The task :: Copy out every record that follows, word for word.
==== Material for this task ====
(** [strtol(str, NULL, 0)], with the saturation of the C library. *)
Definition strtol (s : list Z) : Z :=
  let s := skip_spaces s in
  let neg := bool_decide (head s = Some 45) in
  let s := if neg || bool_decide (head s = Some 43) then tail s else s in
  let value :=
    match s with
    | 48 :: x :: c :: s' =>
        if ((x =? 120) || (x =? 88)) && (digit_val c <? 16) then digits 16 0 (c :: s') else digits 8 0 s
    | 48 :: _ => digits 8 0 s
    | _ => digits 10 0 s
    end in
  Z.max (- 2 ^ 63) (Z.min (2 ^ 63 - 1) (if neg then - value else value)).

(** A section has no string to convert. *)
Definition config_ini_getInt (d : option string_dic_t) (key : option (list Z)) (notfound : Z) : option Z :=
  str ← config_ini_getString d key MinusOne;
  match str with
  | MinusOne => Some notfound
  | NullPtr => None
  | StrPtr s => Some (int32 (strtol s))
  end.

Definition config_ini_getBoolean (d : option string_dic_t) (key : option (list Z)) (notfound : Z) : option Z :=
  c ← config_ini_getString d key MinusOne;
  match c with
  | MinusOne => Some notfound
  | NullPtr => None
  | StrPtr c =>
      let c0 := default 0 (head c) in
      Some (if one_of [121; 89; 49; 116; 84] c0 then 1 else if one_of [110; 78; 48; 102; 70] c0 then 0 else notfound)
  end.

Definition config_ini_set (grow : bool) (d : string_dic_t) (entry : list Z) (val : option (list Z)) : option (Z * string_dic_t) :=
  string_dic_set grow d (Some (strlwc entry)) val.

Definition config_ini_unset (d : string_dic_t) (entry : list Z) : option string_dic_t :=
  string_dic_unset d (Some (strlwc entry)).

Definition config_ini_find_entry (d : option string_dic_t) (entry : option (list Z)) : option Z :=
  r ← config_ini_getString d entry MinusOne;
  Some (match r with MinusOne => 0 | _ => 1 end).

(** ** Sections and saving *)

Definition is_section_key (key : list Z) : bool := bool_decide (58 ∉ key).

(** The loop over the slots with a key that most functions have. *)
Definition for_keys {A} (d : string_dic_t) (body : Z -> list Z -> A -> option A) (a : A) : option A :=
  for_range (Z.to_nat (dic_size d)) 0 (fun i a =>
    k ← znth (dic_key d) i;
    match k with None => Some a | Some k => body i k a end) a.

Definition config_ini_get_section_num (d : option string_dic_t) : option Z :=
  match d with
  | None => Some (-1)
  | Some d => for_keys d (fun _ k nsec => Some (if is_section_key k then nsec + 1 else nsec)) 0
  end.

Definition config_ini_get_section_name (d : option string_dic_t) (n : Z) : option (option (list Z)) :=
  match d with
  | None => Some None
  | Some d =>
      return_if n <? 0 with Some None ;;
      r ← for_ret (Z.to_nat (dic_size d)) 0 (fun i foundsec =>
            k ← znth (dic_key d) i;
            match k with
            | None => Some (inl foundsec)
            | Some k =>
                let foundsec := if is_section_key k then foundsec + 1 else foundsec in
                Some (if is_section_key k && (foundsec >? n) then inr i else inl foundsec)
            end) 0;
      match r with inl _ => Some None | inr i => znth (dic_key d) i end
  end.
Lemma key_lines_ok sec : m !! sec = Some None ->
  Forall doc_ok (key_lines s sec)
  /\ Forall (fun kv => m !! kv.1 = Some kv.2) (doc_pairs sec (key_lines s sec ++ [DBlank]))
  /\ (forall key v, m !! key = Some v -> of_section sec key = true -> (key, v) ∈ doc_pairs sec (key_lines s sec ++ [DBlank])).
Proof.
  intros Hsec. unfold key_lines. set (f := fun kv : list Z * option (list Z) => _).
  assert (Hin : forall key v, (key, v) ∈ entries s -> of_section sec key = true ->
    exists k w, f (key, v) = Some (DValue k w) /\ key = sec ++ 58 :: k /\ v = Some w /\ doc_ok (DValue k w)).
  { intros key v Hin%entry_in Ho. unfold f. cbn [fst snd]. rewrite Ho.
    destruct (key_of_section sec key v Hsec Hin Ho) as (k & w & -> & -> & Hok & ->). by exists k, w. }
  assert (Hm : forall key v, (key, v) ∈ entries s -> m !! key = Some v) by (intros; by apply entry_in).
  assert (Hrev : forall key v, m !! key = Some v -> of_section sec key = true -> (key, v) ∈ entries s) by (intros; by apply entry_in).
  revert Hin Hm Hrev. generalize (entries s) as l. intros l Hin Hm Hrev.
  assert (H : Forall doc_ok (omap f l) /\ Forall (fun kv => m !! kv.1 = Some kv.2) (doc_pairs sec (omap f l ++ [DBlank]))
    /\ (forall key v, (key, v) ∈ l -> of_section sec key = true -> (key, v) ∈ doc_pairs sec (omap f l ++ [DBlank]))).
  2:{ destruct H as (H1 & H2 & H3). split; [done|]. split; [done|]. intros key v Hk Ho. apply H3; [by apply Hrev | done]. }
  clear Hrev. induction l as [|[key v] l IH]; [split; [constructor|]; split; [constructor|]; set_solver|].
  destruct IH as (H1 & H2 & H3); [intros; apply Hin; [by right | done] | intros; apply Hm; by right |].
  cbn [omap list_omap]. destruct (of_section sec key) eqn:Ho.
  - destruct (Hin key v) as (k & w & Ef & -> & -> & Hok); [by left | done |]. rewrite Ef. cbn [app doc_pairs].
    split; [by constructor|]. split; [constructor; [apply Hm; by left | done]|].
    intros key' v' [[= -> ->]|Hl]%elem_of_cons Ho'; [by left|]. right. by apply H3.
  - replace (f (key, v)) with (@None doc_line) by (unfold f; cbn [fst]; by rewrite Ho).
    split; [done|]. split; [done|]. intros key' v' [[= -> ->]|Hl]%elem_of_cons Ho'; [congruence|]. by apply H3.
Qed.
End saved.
====
Result below ::
(** [strtol(str, NULL, 0)], with the saturation of the C library. *)
Definition strtol (s : list Z) : Z :=
  let s := skip_spaces s in
  let neg := bool_decide (head s = Some 45) in
  let s := if neg || bool_decide (head s = Some 43) then tail s else s in
  let value :=
    match s with
    | 48 :: x :: c :: s' =>
        if ((x =? 120) || (x =? 88)) && (digit_val c <? 16) then digits 16 0 (c :: s') else digits 8 0 s
    | 48 :: _ => digits 8 0 s
    | _ => digits 10 0 s
    end in
  Z.max (- 2 ^ 63) (Z.min (2 ^ 63 - 1) (if neg then - value else value)).

(** A section has no string to convert. *)
Definition config_ini_getInt (d : option string_dic_t) (key : option (list Z)) (notfound : Z) : option Z :=
  str ← config_ini_getString d key MinusOne;
  match str with
  | MinusOne => Some notfound
  | NullPtr => None
  | StrPtr s => Some (int32 (strtol s))
  end.

Definition config_ini_getBoolean (d : option string_dic_t) (key : option (list Z)) (notfound : Z) : option Z :=
  c ← config_ini_getString d key MinusOne;
  match c with
  | MinusOne => Some notfound
  | NullPtr => None
  | StrPtr c =>
      let c0 := default 0 (head c) in
      Some (if one_of [121; 89; 49; 116; 84] c0 then 1 else if one_of [110; 78; 48; 102; 70] c0 then 0 else notfound)
  end.

Definition config_ini_set (grow : bool) (d : string_dic_t) (entry : list Z) (val : option (list Z)) : option (Z * string_dic_t) :=
  string_dic_set grow d (Some (strlwc entry)) val.

Definition config_ini_unset (d : string_dic_t) (entry : list Z) : option string_dic_t :=
  string_dic_unset d (Some (strlwc entry)).

Definition config_ini_find_entry (d : option string_dic_t) (entry : option (list Z)) : option Z :=
  r ← config_ini_getString d entry MinusOne;
  Some (match r with MinusOne => 0 | _ => 1 end).

(** ** Sections and saving *)

Definition is_section_key (key : list Z) : bool := bool_decide (58 ∉ key).

(** The loop over the slots with a key that most functions have. *)
Definition for_keys {A} (d : string_dic_t) (body : Z -> list Z -> A -> option A) (a : A) : option A :=
  for_range (Z.to_nat (dic_size d)) 0 (fun i a =>
    k ← znth (dic_key d) i;
    match k with None => Some a | Some k => body i k a end) a.

Definition config_ini_get_section_num (d : option string_dic_t) : option Z :=
  match d with
  | None => Some (-1)
  | Some d => for_keys d (fun _ k nsec => Some (if is_section_key k then nsec + 1 else nsec)) 0
  end.

Definition config_ini_get_section_name (d : option string_dic_t) (n : Z) : option (option (list Z)) :=
  match d with
  | None => Some None
  | Some d =>
      return_if n <? 0 with Some None ;;
      r ← for_ret (Z.to_nat (dic_size d)) 0 (fun i foundsec =>
            k ← znth (dic_key d) i;
            match k with
            | None => Some (inl foundsec)
            | Some k =>
                let foundsec := if is_section_key k then foundsec + 1 else foundsec in
                Some (if is_section_key k && (foundsec >? n) then inr i else inl foundsec)
            end) 0;
      match r with inl _ => Some None | inr i => znth (dic_key d) i end
  end.
Lemma key_lines_ok sec : m !! sec = Some None ->
  Forall doc_ok (key_lines s sec)
  /\ Forall (fun kv => m !! kv.1 = Some kv.2) (doc_pairs sec (key_lines s sec ++ [DBlank]))
  /\ (forall key v, m !! key = Some v -> of_section sec key = true -> (key, v) ∈ doc_pairs sec (key_lines s sec ++ [DBlank])).
Proof.
  intros Hsec. unfold key_lines. set (f := fun kv : list Z * option (list Z) => _).
  assert (Hin : forall key v, (key, v) ∈ entries s -> of_section sec key = true ->
    exists k w, f (key, v) = Some (DValue k w) /\ key = sec ++ 58 :: k /\ v = Some w /\ doc_ok (DValue k w)).
  { intros key v Hin%entry_in Ho. unfold f. cbn [fst snd]. rewrite Ho.
    destruct (key_of_section sec key v Hsec Hin Ho) as (k & w & -> & -> & Hok & ->). by exists k, w. }
  assert (Hm : forall key v, (key, v) ∈ entries s -> m !! key = Some v) by (intros; by apply entry_in).
  assert (Hrev : forall key v, m !! key = Some v -> of_section sec key = true -> (key, v) ∈ entries s) by (intros; by apply entry_in).
  revert Hin Hm Hrev. generalize (entries s) as l. intros l Hin Hm Hrev.
  assert (H : Forall doc_ok (omap f l) /\ Forall (fun kv => m !! kv.1 = Some kv.2) (doc_pairs sec (omap f l ++ [DBlank]))
    /\ (forall key v, (key, v) ∈ l -> of_section sec key = true -> (key, v) ∈ doc_pairs sec (omap f l ++ [DBlank]))).
  2:{ destruct H as (H1 & H2 & H3). split; [done|]. split; [done|]. intros key v Hk Ho. apply H3; [by apply Hrev | done]. }
  clear Hrev. induction l as [|[key v] l IH]; [split; [constructor|]; split; [constructor|]; set_solver|].
  destruct IH as (H1 & H2 & H3); [intros; apply Hin; [by right | done] | intros; apply Hm; by right |].
  cbn [omap list_omap]. destruct (of_section sec key) eqn:Ho.
  - destruct (Hin key v) as (k & w & Ef & -> & -> & Hok); [by left | done |]. rewrite Ef. cbn [app doc_pairs].
    split; [by constructor|]. split; [constructor; [apply Hm; by left | done]|].
    intros key' v' [[= -> ->]|Hl]%elem_of_cons Ho'; [by left|]. right. by apply H3.
  - replace (f (key, v)) with (@None doc_line) by (unfold f; cbn [fst]; by rewrite Ho).
    split; [done|]. split; [done|]. intros key' v' [[= -> ->]|Hl]%elem_of_cons Ho'; [congruence|]. by apply H3.
Qed.
End saved.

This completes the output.